AbstractA dysfunctional epidermal barrier, which may be associated with mutations in the filaggrin gene in genetically predisposed individuals or harmful effects of environmental agents and allergens, contributes to the development of atopic dermatitis (AD) due to an interplay between the epithelial barrier, immune defence and the cutaneous microbiome. The skin of patients with AD is frequently over‐colonized by biofilm‐growing Staphylococcus aureus, especially during flares, causing dysbiosis of the cutaneous microbiota and a decrease in bacterial diversity that inversely correlates with AD severity. Specific changes in the skin microbiome can be present before clinical AD onset in infancy. Additionally, local skin anatomy, lipid content, pH, water activity and sebum secretion differ between children and adults and generally correlate with the predominant microbiota. Considering the importance of S. aureus in AD, treatments aimed at reducing over‐colonization to rebalance microbial diversity may help manage AD and reduce flares.

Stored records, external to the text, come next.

Lemma below_file ps n c name k : parts_ok ps → ¬ excluded ps → below ps (File n c) name k ↔ name = path_of ps ∧ k = n.
Proof.
  intros Hps Hx. split.
  - intros (qs & c' & Hq & -> & Hl & _). destruct qs as [| q qs]; [| done]. injection Hl as -> ->. by rewrite app_nil_r.
  - intros [-> ->]. exists [], c. split_and!; [constructor | by rewrite app_nil_r | done |]. intros j. by rewrite take_nil, app_nil_r.
Qed.

Lemma below_excluded ps e name n : excluded ps → ¬ below ps e name n.
Proof. intros Hx (qs & c & _ & _ & _ & Hk). apply (Hk 0). by rewrite take_0, app_nil_r. Qed.

Lemma find_entry_spec es name e : NoDup es.*1 → find_entry name es = Some e ↔ (name, e) ∈ es.
Proof.
  unfold find_entry. induction es as [| [k e'] es IH]; intros Hd; cbn; [split; [done | by intros ?%elem_of_nil] |].
  apply NoDup_cons in Hd as [Hk Hd]. rewrite elem_of_cons. case_bool_decide as Hn.
  - subst k. split; [intros [= ->]; by left |]. intros [[= ->] | Hin]; [done |]. destruct Hk. apply list_elem_of_fmap. by exists (name, e).
  - rewrite IH by done. split; [by right |]. intros [[= -> ->] | ?]; done.
Qed.

Lemma below_folder ps lists es name n : ¬ excluded ps → NoDup es.*1 → parts_ok es.*1 →
  below ps (Folder lists es) name n ↔ ∃ p e, (p, e) ∈ es ∧ below (ps ++ [p]) e name n.
Proof.
  intros Hx Hd Hok. split.
  - intros (qs & c & Hq & -> & Hl & Hk). destruct qs as [| q qs]; [done |]. cbn [lookup_parts] in Hl.
    destruct (find_entry q es) as [e |] eqn:Ef; [| done]. cbn [mbind option_bind] in Hl. exists q, e. apply find_entry_spec in Ef; [| done]. split; [done |].
    exists qs, c. split; [by apply (parts_ok_app [q]) in Hq as [_ ?] |]. rewrite <- app_assoc. split_and!; [done.. |]. intros k. rewrite <- app_assoc. apply (Hk (S k)).
  - intros (p & e & Hin & qs & c & Hq & -> & Hl & Hk). exists (p :: qs), c. split_and!.
    + apply (parts_ok_app [p]). split; [| done]. constructor; [| constructor]. eapply (proj1 (Forall_forall _ _) Hok). apply list_elem_of_fmap. by exists (p, e).
    + by rewrite <- app_assoc.
    + cbn [lookup_parts]. by rewrite (proj2 (find_entry_spec _ _ _ Hd) Hin).
    + intros [| k]; [by rewrite take_0, app_nil_r |]. cbn [take]. specialize (Hk k). by rewrite <- app_assoc in Hk.
Qed.

Lemma clear_child ps p m : clear ps m → parts_ok [p] → clear (ps ++ [p]) m.
Proof. intros Hc Hp qs Hq. rewrite <- app_assoc. apply Hc. by apply (parts_ok_app [p]). Qed.

Lemma below_other ps p p' e qs n : parts_ok ps → parts_ok [p] → parts_ok [p'] → parts_ok qs → p ≠ p' → ¬ below (ps ++ [p]) e (path_of ((ps ++ [p']) ++ qs)) n.
Proof.
  intros Hps Hp Hp' Hq Hne (rs & c & Hr & He & _). apply path_of_inj in He.
  - rewrite <- !app_assoc in He. apply app_inv_head in He. injection He as ? _. done.
  - rewrite !parts_ok_app. tauto.
  - rewrite !parts_ok_app. tauto.
Qed.

Lemma noted_first (b : bool) (acc : gmap string Z * list string) name : (if b then (acc.1, acc.2 ++ [name]) else acc).1 = acc.1.
Proof. by destruct b. Qed.

Lemma scanned_walk_spec e : ∀ ps base acc acc', parts_ok ps → wf_entry e → (∀ p, last ps = Some p → base = p) → clear ps acc.1 →
  walk opposite (path_of ps) base e acc = inl acc' → ∀ name n, acc'.1 !! name = Some n ↔ acc.1 !! name = Some n ∨ below ps e name n.
Proof.
  induction e as [sz c | lists es IH] using entry_ind'; intros ps base acc acc' Hps Hwf Hbase Hc; cbn [walk].
  - destruct (_ && _) eqn:Ex.
    { intros [= <-] name n. apply excluded_test in Ex; [| done..]. pose proof (below_excluded ps (File sz c) name n Ex). tauto. }
    assert (¬ excluded ps) as Hx by (intros Hx; apply (excluded_test ps base) in Hx; [congruence | done..]).
    intros [= <-] name n. rewrite below_file by done. specialize (Hc [] ltac:(constructor)). rewrite app_nil_r in Hc.
    cbn [fst]. rewrite noted_first.
    destruct (decide (name = path_of ps)) as [-> | Hn].
    + rewrite lookup_insert_eq, Hc. split; [intros [= ->]; by right | intros [? | [_ ->]]; done].
    + rewrite lookup_insert_ne by done. tauto.
  - destruct (_ && _) eqn:Ex.
    { intros [= <-] name n. apply excluded_test in Ex; [| done..]. pose proof (below_excluded ps (Folder lists es) name n Ex). tauto. }
    assert (¬ excluded ps) as Hx by (intros Hx; apply (excluded_test ps base) in Hx; [congruence | done..]).
    destruct lists; [| done]. inversion Hwf as [| ? ? Hnd Hok Hall]; subst.
    set (acc0 := if bool_decide (base = IgnoreFile) then (acc.1, acc.2 ++ [path_of ps]) else acc).
    assert (acc0.1 = acc.1) as Hacc0 by apply noted_first.
    set (loop := fix below (es : list (string * entry)) (acc : gmap string Z * list string) {struct es} : (gmap string Z * list string) + change_error := _).
    assert (∀ (es0 : list (string * entry)) acc acc', NoDup es0.*1 → parts_ok es0.*1 → Forall (λ pe, wf_entry pe.2) es0 →
      Forall (λ pe, ∀ ps base acc acc', parts_ok ps → wf_entry pe.2 → (∀ p, last ps = Some p → base = p) → clear ps acc.1 →
        walk opposite (path_of ps) base pe.2 acc = inl acc' → ∀ name n, acc'.1 !! name = Some n ↔ acc.1 !! name = Some n ∨ below ps pe.2 name n) es0 →
      (∀ p, p ∈ es0.*1 → clear (ps ++ [p]) acc.1) →
      loop es0 acc = inl acc' → ∀ name n, acc'.1 !! name = Some n ↔ acc.1 !! name = Some n ∨ ∃ p e, (p, e) ∈ es0 ∧ below (ps ++ [p]) e name n) as Hloop.
    { clear acc acc0 acc' Hacc0 Hc IH Hwf Hnd Hok Hall. induction es0 as [| [p e] es0 IH0]; intros acc acc' Hd Ho Hw HI Hcl; cbn [loop].
      { intros [= <-] name n. split; [by left |]. intros [? | (p & e & Hin & _)]; [done | by apply elem_of_nil in Hin]. }
      cbn [fmap list_fmap fst] in Hd, Ho. apply NoDup_cons in Hd as [Hpin Hd]. apply (parts_ok_app [p]) in Ho as [Hp Ho].
      inversion Hw as [| ? ? Hwe Hw']; subst. inversion HI as [| ? ? HIe HI']; subst. cbn [snd] in *. rewrite Child_path_of by done.
      destruct (walk opposite (path_of (ps ++ [p])) p e acc) as [acc1 | er] eqn:E1; [| done]. intros Hl name n.
      assert (∀ name n, acc1.1 !! name = Some n ↔ acc.1 !! name = Some n ∨ below (ps ++ [p]) e name n) as H1.
      { eapply HIe; [by apply parts_ok_app | done | | | exact E1]; [intros q; rewrite last_snoc; by intros [= ->] | apply Hcl; cbn; by left]. }
      rewrite (IH0 acc1 acc' Hd Ho Hw' HI'); [| | exact Hl].
      - rewrite H1. split.
        + intros [[? | ?] | (p' & e' & ? & ?)]; [by left | right; exists p, e; split; [by left | done] | right; exists p', e'; split; [by right | done]].
        + intros [? | (p' & e' & [[= -> ->] | ?]%elem_of_cons & ?)]; [by left; left | by left; right | right; by exists p', e'].
      - intros p' Hp' qs Hq. destruct (acc1.1 !! path_of ((ps ++ [p']) ++ qs)) as [z |] eqn:Ez; [| done]. apply H1 in Ez as [Ez | Ez].
        + rewrite (Hcl p' ltac:(cbn; by right) qs Hq) in Ez. done.
        + exfalso. eapply below_other; [.. | exact Ez]; [done | done | | done | by intros ->]. constructor; [| constructor]. by eapply (proj1 (Forall_forall _ _) Ho). }
    intros Hl name n. rewrite (below_folder ps true es) by done. rewrite (Hloop es acc0 acc' Hnd Hok Hall IH); [by rewrite Hacc0 | | exact Hl].
    intros p Hp. rewrite Hacc0. apply clear_child; [done |]. constructor; [| constructor]. by eapply (proj1 (Forall_forall _ _) Hok).
Qed.
End scanning.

Anti‐staphylococcal interventions in AD will contribute to a decrease in S. aureus superantigens and proteases that cause damage and inflammation of the skin barrier while concomitantly increasing the proportion of commensal bacteria that secrete antimicrobial molecules that protect healthy skin from invading pathogens. This review summarizes the latest data on targeting skin microbiome dysbiosis and S. aureus over‐colonization to treat AD in adults and children. Indirect AD therapies, including emollients ‘plus’, anti‐inflammatory topicals and monoclonal antibodies, may have an impact on S. aureus and help control bacterial diversity. Direct therapies, including antibacterial treatments (antiseptics/topical or systemic antibiotics), and innovative treatments specifically targeting S. aureus (e.g. anti‐S. aureus endolysin, and autologous bacteriotherapy), may be effective alternatives to mitigate against an increase in microbial resistance and allow a proportionate increase in the commensal microbiota.